Trikonasana: Root and Expand
When I think of B.K.S. Iyengar, I think of Trikonasana (Triangle Pose). Early in my Iyengar yoga practice, Trikonasana was somewhat of a nemesis.
In the early days of my asana journey, I was very flexible but not all that strong. Standing and strengthening poses didn’t feed my ego the way that flexibility poses did. Fortunately, with the help of several of my core teachers—Donna Farhi, Mary Dunn, and Pujari Keays—I’ve come to appreciate the simultaneous stabilizing and expanding effects of standing poses, including Trikonasana.

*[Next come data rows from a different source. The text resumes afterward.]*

(** The keys of the dict that the counting loop returns: those of the
    start, then the new ones in the order in which they first occur. *)
Lemma count_loop_keys (f : TaskConfig → string) (tasks : list TaskConfig)
    (d : list (string * nat)) :
  List.map fst (fold_left (λ d t, dict_set d (f t) (default 0 (dict_get d (f t)) + 1)) tasks d)
  = List.map fst d
    ++ List.filter (λ y, negb (existsb (String.eqb y) (List.map fst d)))
                   (first_seen (List.map f tasks)).
Proof.
  revert d; induction tasks as [|t tasks IH]; intros d.
  - simpl. now rewrite app_nil_r.
  - cbn [fold_left List.map first_seen List.filter]. rewrite IH, dict_set_keys.
    destruct (existsb (String.eqb (f t)) (List.map fst d)) eqn:Hin; cbn [negb].
    + f_equal. rewrite filter_filter. apply List.filter_ext_in. intros y _.
      destruct (String.eqb_spec (f t) y) as [<- | _]; [|reflexivity].
      now rewrite Hin.
    + rewrite <- app_assoc. cbn [app]. do 2 f_equal.
      rewrite filter_filter. apply List.filter_ext. intros y.
      rewrite List.existsb_app. cbn [existsb]. rewrite orb_false_r, negb_orb.
      now rewrite (String.eqb_sym y (f t)), andb_comm.
Qed.

(** X23: the category lines are printed from most to fewest tasks: the
    sorted list holds the items of [category_counts], each once, in
    non-increasing order of count, and categories with the same count stay
    in the order in which they first occurred, which is the order of the
    keys of [category_counts]. *)
Theorem sorted_categories_correct (tasks : list TaskConfig) :
  sorted_categories tasks ≡ₚ category_counts tasks
  ∧ StronglySorted (λ a b : string * nat, (b.2 <= a.2)%nat) (sorted_categories tasks)
  ∧ (∀ n, List.filter (λ a : string * nat, (a.2 =? n)%nat) (sorted_categories tasks)
          = List.filter (λ a : string * nat, (a.2 =? n)%nat) (category_counts tasks))
  ∧ List.map fst (category_counts tasks) = first_seen (List.map l2_category tasks).
Proof.
  unfold sorted_categories, py_sorted. split; [|split; [|split]].
  4: { unfold category_counts. rewrite (count_loop_keys l2_category tasks []).
       cbn [List.map app existsb negb]. apply filter_all. }
  - now rewrite py_sorted_acc_perm.
  - eapply StronglySorted_weaken; [|apply py_sorted_acc_sorted; constructor].
    simpl. intros a b. lia.
  - intros n.
    assert (Hext : ∀ a : string * nat,
               (a.2 =? n)%nat = (- Z.of_nat a.2 =? - Z.of_nat n)%Z).
    { intros a. destruct (Nat.eqb_spec a.2 n) as [-> | Hne]; symmetry.
      - now apply Z.eqb_eq.
      - apply Z.eqb_neq. lia. }
    rewrite !(List.filter_ext _ _ Hext).
    rewrite py_sorted_acc_filter by constructor. reflexivity.
Qed.
Lemma searchStringsPass_sound t :
  quiet t ->
  exists found,
    searchStringsPass provider r settings t = (Done found, mkTask (updates t + n) None) /\
    stringHits provider r settings found.
Proof.
  intros Hq. unfold searchStringsPass.
  assert (Hde : stringsDecoding (Strings.type settings) = (decode, en))
    by (unfold decode, en; now destruct (stringsDecoding _)).
  rewrite Hde. unfold bind at 1. rewrite forBytes_quiet by exact Hq. unfold ret.
  eexists. split.
  - f_equal. rewrite Hq. f_equal.
    unfold readerBytes. rewrite length_map, addresses_length.
    unfold readerOver. cbn [m_begin m_end]. unfold n. f_equal. lia.
  - cbn [m_begin m_end readerOver].
    change (readerBytes (readerOver provider r)) with H.
    destruct (@stringsLoop_sound H 0%nat (mkStringsState 0 (getStartAddress r) []))
      as (Hhits & Hord & _).
    + reflexivity.
    + lia.
    + split; [constructor|]. split; [exact I|]. intros _. exists 0%nat.
      cbn [countedCharacters startAddress stringResults].
      split; [reflexivity|]. split; [lia|]. split; [unfold a0; cbn; lia|].
      split; [intros k Hk; lia|constructor].
    + split; assumption.
Qed.
End StringsSound.

Lemma searchStrings_sound
      (provider : Provider) (r : Region) (settings : Strings.t) (t : Task) :
  fitsAddressSpace r -> quiet t ->
  exists found t',
    searchStrings provider r settings t = (Done found, t') /\
    match Strings.type settings with
    | StringType.ASCII_UTF16LE =>
        exists ascii utf16,
          found = ascii ++ utf16 /\
          stringHits provider r (Strings.withType settings StringType.ASCII) ascii /\
          stringHits provider r (Strings.withType settings StringType.UTF16LE) utf16
    | StringType.ASCII_UTF16BE =>
        exists ascii utf16,
          found = ascii ++ utf16 /\
          stringHits provider r (Strings.withType settings StringType.ASCII) ascii /\
          stringHits provider r (Strings.withType settings StringType.UTF16BE) utf16
    | _ => stringHits provider r settings found
    end.
Proof.
  intros Hfits Hq. unfold searchStrings.
  destruct (Strings.type settings) eqn:Hty;
    try (destruct (@searchStringsPass_sound provider r settings Hfits t Hq)
           as (found & Hrun & Hhits);
         exists found; eexists; rewrite Hrun; split; [reflexivity|exact Hhits]).
  - destruct (@searchStringsPass_sound provider r
                (Strings.withType settings StringType.ASCII) Hfits t Hq)
      as (ascii & Hrun1 & Hhits1).
    unfold bind at 1. rewrite Hrun1.
    destruct (@searchStringsPass_sound provider r
                (Strings.withType settings StringType.UTF16LE) Hfits
                (mkTask (updates t + N.to_nat (getSize r)) None) eq_refl)
      as (utf16 & Hrun2 & Hhits2).
    unfold bind. rewrite Hrun2. unfold ret.
    exists (ascii ++ utf16). eexists. split; [reflexivity|]. exists ascii, utf16. auto.
  - destruct (@searchStringsPass_sound provider r
                (Strings.withType settings StringType.ASCII) Hfits t Hq)
      as (ascii & Hrun1 & Hhits1).
    unfold bind at 1. rewrite Hrun1.
    destruct (@searchStringsPass_sound provider r
                (Strings.withType settings StringType.UTF16BE) Hfits
                (mkTask (updates t + N.to_nat (getSize r)) None) eq_refl)
      as (utf16 & Hrun2 & Hhits2).
    unfold bind. rewrite Hrun2. unfold ret.
    exists (ascii ++ utf16). eexists. split; [reflexivity|]. exists ascii, utf16. auto.
Qed.

(** X9: whatever the type of string searched for, every occurrence that
    [searchStrings] reports is a run of the region: it lies inside the
    region, each of its bytes passes the test for its position in the run
    (for the UTF-16 types every other byte is zero), it has at least
    [minLength] bytes, and under null termination the byte that ended it is
    zero.  The occurrences of one pass come in ascending order with at
    least one byte between two of them; the combined types give the
    occurrences of the ASCII pass followed by those of the UTF-16 pass. *)
Theorem searchStrings_reports_runs
        (provider : Provider) (r : Region) (settings : Strings.t) (t : Task) :
  fitsAddressSpace r -> quiet t ->
  exists found,
    fst (searchStrings provider r settings t) = Done found /\
    match Strings.type settings with
    | StringType.ASCII_UTF16LE =>
        exists ascii utf16,
          found = ascii ++ utf16 /\
          stringHits provider r (Strings.withType settings StringType.ASCII) ascii /\
          stringHits provider r (Strings.withType settings StringType.UTF16LE) utf16
    | StringType.ASCII_UTF16BE =>
        exists ascii utf16,
          found = ascii ++ utf16 /\
          stringHits provider r (Strings.withType settings StringType.ASCII) ascii /\
          stringHits provider r (Strings.withType settings StringType.UTF16BE) utf16
    | _ => stringHits provider r settings found
    end.
Proof.
  intros Hfits Hq.
  destruct (searchStrings_sound provider settings Hfits Hq) as (found & t' & Hrun & Hhits).
  exists found. rewrite Hrun. split; [reflexivity|exact Hhits].
Qed.

Lemma searchStrings_reports_runs_witness :
  let provider := bufferProvider 1 0 [97; 98; 0; 99; 0] in
  let settings := Strings.mk 2 true StringType.UTF16LE true true true true true true true in
  exists found,
    fst (searchStrings provider (mkRegion 0 5) settings never) = Done found /\
    stringHits provider (mkRegion 0 5) settings found.
Proof.
  cbv zeta.
  apply (@searchStrings_reports_runs (bufferProvider 1 0 [97; 98; 0; 99; 0]) (mkRegion 0 5)
           (Strings.mk 2 true StringType.UTF16LE true true true true true true true) never);
    [unfold fitsAddressSpace; cbn; lia|reflexivity].
Defined.

(** ** A strings search started from its tab *)

Lemma stringHit_size provider r settings ty occ :
  (1 <= Strings.minLength settings < 2 ^ 31)%Z ->
  stringHit provider r (Strings.withType settings ty) occ ->
  getStartAddress r <= getStartAddress (region occ) /\
  getStartAddress (region occ) + getSize (region occ) <= getStartAddress r + getSize r /\
  1 <= getSize (region occ).
Proof.
  intros Hmin (Hlo & Hhi & _ & Hlen & _). split; [exact Hlo|]. split; [exact Hhi|].
  unfold size_t_of_int in Hlen. cbn [Strings.withType Strings.minLength] in Hlen.
  rewrite Z.mod_small in Hlen by lia. lia.
Qed.

Lemma withType_same settings : Strings.withType settings (Strings.type settings) = settings.
Proof. now destruct settings. Qed.

Section StringsTabTheorems.
Context {FP : FloatingPoint} {H : Helpers} {R : StdRegex}.

(** X17: the strings tab always lets a search start, and it raises a
    minimal length below 1 to 1.  So a strings search started from the
    tab, run to its end, stores only occurrences that lie inside the
    region searched and have at least one byte.  The minimal length 0,
    which the tab excludes, would make the search report an empty
    occurrence wherever a byte is not valid. *)
Theorem strings_search_started_from_the_tab
        (view : ViewFind) (settings : Strings.t) (provider : Provider)
        (selection : option Region) (t : Task) :
  let opened := drawTab (StringsTab settings) view in
  let used := SearchSettings.strings (m_searchSettings opened) in
  let r := searchRegionOf opened provider selection in
  (Strings.minLength settings < 2 ^ 31)%Z -> fitsAddressSpace r -> quiet t ->
  m_settingsValid opened = true /\
  Strings.minLength used = Z.max 1 (Strings.minLength settings) /\
  (exists body members' t',
     searchButton true opened provider selection
     = (setDecodeSettings (m_searchSettings opened) opened, Some body) /\
     body (setDecodeSettings (m_searchSettings opened) opened) t = (Done tt, members', t') /\
     Forall (fun occ =>
               getStartAddress r <= getStartAddress (region occ) /\
               getStartAddress (region occ) + getSize (region occ)
               <= getStartAddress r + getSize r /\
               1 <= getSize (region occ))
            (m_foundOccurrences members' (ident provider))) /\
  fst (searchStrings (bufferProvider 1 0 [1]) (mkRegion 0 1)
         (Strings.mk 0 false StringType.ASCII true true true true true true true) never)
  = Done [mkOccurrence (mkRegion 0 0) DecodeType.ASCII native].
Proof.
  intros opened used r Hint Hfits Hq.
  assert (Hused : (1 <= Strings.minLength used < 2 ^ 31)%Z /\
                  Strings.minLength used = Z.max 1 (Strings.minLength settings)).
  { unfold used, opened, drawTab.
    cbn [m_searchSettings setSettings SearchSettings.strings].
    destruct (Z.ltb_spec (Strings.minLength settings) 1);
      cbn [Strings.minLength]; lia. }
  destruct Hused as [Hmin Hmax].
  split; [reflexivity|]. split; [exact Hmax|]. split; [|reflexivity].
  assert (Hvalid : m_settingsValid opened = true) by reflexivity.
  unfold searchButton. rewrite Hvalid. cbn [andb].
  destruct (searchStrings_sound provider used Hfits Hq) as (found & t' & Hrun & Hhits).
  eexists. exists
    (setTree (ident provider)
       (map (fun o => mkInterval (getStartAddress (region o))
                                 (getEndAddress (region o)) o) found)
       (setSorted (ident provider) found
          (setFound (ident provider) found
             (setDecodeSettings (m_searchSettings opened) opened)))), t'.
  split; [reflexivity|]. split.
  - unfold runSearch, searchTask, dispatch.
    change (SearchSettings.mode (m_searchSettings opened)) with Mode.Strings.
    fold used. fold r. unfold bindW, liftW, modify. rewrite Hrun.
    cbn [m_foundOccurrences setFound setSorted]. rewrite !assign_same. reflexivity.
  - cbn [m_foundOccurrences setTree setSorted setFound]. rewrite assign_same.
    destruct (Strings.type used) eqn:Hty.
    1-3: destruct Hhits as [Hall _]; eapply Forall_impl; [|exact Hall];
         intros occ Hocc; apply (@stringHit_size provider r used (Strings.type used) occ Hmin);
         now rewrite withType_same.
    all: destruct Hhits as (ascii & utf16 & -> & [Ha _] & [Hu _]);
         apply Forall_app; split;
         (eapply Forall_impl; [|eassumption]); intros occ Hocc;
         eapply stringHit_size; eassumption.
Qed.
End StringsTabTheorems.

Lemma strings_search_started_from_the_tab_witness :
  let provider := bufferProvider 1 0 [97; 98; 1; 99] in
  let settings := Strings.mk 0 false StringType.ASCII true true true true true true true in
  let opened := drawTab (FP := integersOnly) (H := plainHelpers) (R := literalRegex)
                  (StringsTab settings) blankView in
  Strings.minLength (SearchSettings.strings (m_searchSettings opened)) = 1%Z /\
  m_foundOccurrences
    (runTask (snd (searchButton (FP := integersOnly) (H := plainHelpers) (R := literalRegex)
                     true opened provider None))
             (fst (searchButton (FP := integersOnly) (H := plainHelpers) (R := literalRegex)
                     true opened provider None)) never) 1
  = [mkOccurrence (mkRegion 0 2) DecodeType.ASCII native;
     mkOccurrence (mkRegion 3 1) DecodeType.ASCII native].
Proof.
  cbv zeta.
  destruct (@strings_search_started_from_the_tab integersOnly plainHelpers literalRegex
              blankView
              (Strings.mk 0 false StringType.ASCII true true true true true true true)
              (bufferProvider 1 0 [97; 98; 1; 99]) None never)
    as (_ & Hmin & _).
  - reflexivity.
  - unfold fitsAddressSpace. cbn. lia.
  - reflexivity.
  - split; [exact Hmin|reflexivity].
Defined.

Trikonasana: Stabilizing and Expanding
A few years ago, Donna Farhi held a workshop here titled “Spinal Integration.” In it, she spoke about why standing poses are the “bread and butter” of B.K.S. Iyengar’s teaching and practice, especially in cases when the lower back—where the kidneys reside—is compromised.
Here is what she said: “You can work indirectly into the axial skeleton (the spine, skull, and pelvis) through the appendicular skeleton (the limbs). The reason the standing postures are so powerful in this regard is that many of the poses keep the spine in a relatively neutral position. That is, the posture is not in and of itself demanding to the back. Yet, in that neutral position, one can move force from the ground through the legs into the spine in the same way that water moves through a hose. When the impulse from the legs is transferred clearly into the pelvis and then into the spine, the impulse itself opens and clears the spine, in the same way that a high-pressure flow of water can clear a blockage in a hose.”
Trikonasana teaches us how to ground and expand simultaneously. In Trikonasana, we root deep into the earth and align ourselves to create a conduit for the energy of gravity.
In my experience, Trikonasana is energizing precisely because a neutral spine, along with straight arms and legs, supports a continuous flow of energy throughout the body. Using your imagination, you may be able to visualize Trikonasana’s star-like shape: your head, tail, arms, and legs radiating out from your center. When your limbs are in a position of continuity, and your spine is neutral, the vital organs can rest easily inside your skeleton, allowing them to receive the energetic impulse from your legs.
Tips for Triangle Pose
- Begin by standing on a nonskid mat with your legs one leg-length apart (three to four feet, depending on the length of your legs) and your feet parallel. Turn your right leg out 90 degrees so that the center of your thigh, knee and ankle are aligned with each other.
- Turn your left foot in (toward your right foot) about 30 degrees. This turn-in is necessary for the ankle, knee and thigh to align with each other. While grounding through your left foot, turn your left hip inward until you feel a connection between the left sit bone and left heel, and your left foot feels solidly grounded.
- Please note: This instruction is different from the way this pose is most often taught—to keep the hips aligned with each other on the horizontal plane. Over the years, I found that keeping my hip bones aligned destabilized my sacroiliac joint, which led to sciatica and other painful problems. Letting the hip turn inward alleviates these issues for me and my students. In addition, in the traditional alignment, the back leg cannot ground as deeply as it can when my left hip turns inward. This places the skeleton in its most efficient position, allowing the muscles to relax along the bones.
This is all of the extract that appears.